Thousands of demonstrators gathered at Memorial University on Friday morning, and shortly after 11 a.m. took to Prince Philip Drive, a divided thoroughfare that connects a variety of institutions. 

The students marched on Confederation Building, the seat of the Newfoundland and Labrador government.

The climate march reached the steps of Confederation Building shortly before noon Friday. (Ted Dillon/CBC)

"We should not be forced to choose to skip classes and work to fight about our future, this is not fair," student Alice Ferguson-O'Brien told the crowd at a rally outside Confederation Building. 

"We don't want to fight for our future, but you have given us no choice.'

The speakers at Friday's march spoke on the 'death of Mother Earth' on the steps of the Confederation Building. (Cec Haire/CBC)

March organizers urged the large crowd on the steps of of the building to vote for representatives who would act to fight climate change. 

People also took out their smartphones and emailed Premier Dwight Ball en masse to request change.

Organizers encouraged the crowd to email Premier Dwight Ball to demand the province do more to combat climate change. (Ted Dillon/CBC)

Candidates for the Liberal, Conservative, NDP and Green parties running in the federal election all addressed the marchers with their plans.

Organizers said another march on Confederation Building will be held Friday, Nov. 1.

'Every individual can make a change'

Grade 9 student Marco Del Rizzo said he was inspired to take part in the march because of the work of Swedish climate activist Greta Thunberg.

"If one person can make a change, every individual can make a change about the world too, it's incredible," said Del Rizzo. 

Thunberg also tweeted her support for the St. John's event Friday.

Emily Talbot, 10, said she was encouraged to come out for the march because of the fires in the Amazon rain forest.

Emily Talbot says she would have liked to have seen an even larger crowd for Friday's march. (Katie Breen/CBC)

But Talbot said she wanted to see the whole city to call for climate action.

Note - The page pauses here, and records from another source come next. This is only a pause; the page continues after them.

Definition ROLE_CONTEXT_KEY : string := "disk.chert.us/role".
Definition role_context_value (r : Role) : string :=
  match r with RBlock => "block" | RNfsShared false => "nfs-shared" | RNfsShared true => "nfs-shared-ro" end.
Definition parse_role_hint (value : string) : option Role :=
  if String.eqb value "block" then Some RBlock
  else if String.eqb value "nfs-shared" then Some (RNfsShared false)
  else if String.eqb value "nfs-shared-ro" then Some (RNfsShared true)
  else None.
Definition role_hint_from_context (ctx : gmap string string) : option Role :=
  ctx !! ROLE_CONTEXT_KEY ≫= parse_role_hint.

(** The role cache and the resolver.  [pv_modes] is the API read: the PV's
    access modes, [None] for a PV that is not there, [Err] when unreadable. *)
Definition RoleCache := gmap string Role.
Definition resolve_present (pv_modes : string -> result string (option (list string))) (storage_id : string)
    (cache : RoleCache) : result string (option Role) * RoleCache :=
  match cache !! storage_id with
  | Some role => (Ok (Some role), cache)
  | None =>
      match pv_modes storage_id with
      | Err e => (Err e, cache)
      | Ok None => (Ok None, cache)
      | Ok (Some modes) => let role := role_from_modes modes in (Ok (Some role), <[storage_id := role]> cache)
      end
  end.
Definition resolve (pv_modes : string -> result string (option (list string))) (storage_id : string)
    (cache : RoleCache) : result string Role * RoleCache :=
  match resolve_present pv_modes storage_id cache with
  | (Ok (Some role), c) => (Ok role, c)
  | (Ok None, c) => (Err ("PersistentVolume " ++ storage_id ++ " not found"), c)
  | (Err e, c) => (Err e, c)
  end.
Definition volume_ref (pv_modes : string -> result string (option (list string))) (handle : string)
    (cache : RoleCache) : result string VolumeRef * RoleCache :=
  match parse_backing_handle handle with
  | Some storage_id => (Ok (NfsBacking storage_id), cache)
  | None =>
      match resolve pv_modes handle cache with
      | (Ok RBlock, c) => (Ok (Block handle), c)
      | (Ok (RNfsShared ro), c) => (Ok (NfsShared handle ro), c)
      | (Err e, c) => (Err e, c)
      end
  end.
Definition seed (storage_id : string) (role : Role) (cache : RoleCache) : RoleCache := <[storage_id := role]> cache.
Definition invalidate (storage_id : string) (cache : RoleCache) : RoleCache := delete storage_id cache.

"I know it was a lot today, it didn't look like [all of] St. John's. I still see people driving right now, so I didn't think enough people came out today."

While the strike was driven by youth, but it wasn't only young people taking their message to government.

Gene Long said older generations owe it to younger people to fight for change.

Gene Long says older generations need to support youth in their efforts to fight climate change. (Katie Breen/CBC)

"I think older folks have to show up, we have made a mess of things," he said

"I've been fighting for social change for a long time, but the kids are saying 'what a mess' … it's our time to show up and get behind the young people because the world belongs to them."

Student challenges premier

Grade 11 student Alice Ferguson-O'Brien is one of the organizers of Friday's Climate Action Now March in St. John's. (Paula Gale/CBC)

Ahead of those marches across the province Friday, Alice Ferguson-O'Brien — a 15-year-old Grade 11 student at Holy Heart of Mary High School — asked Ball if he would declare a climate emergency in the province and commit to reducing oil production. 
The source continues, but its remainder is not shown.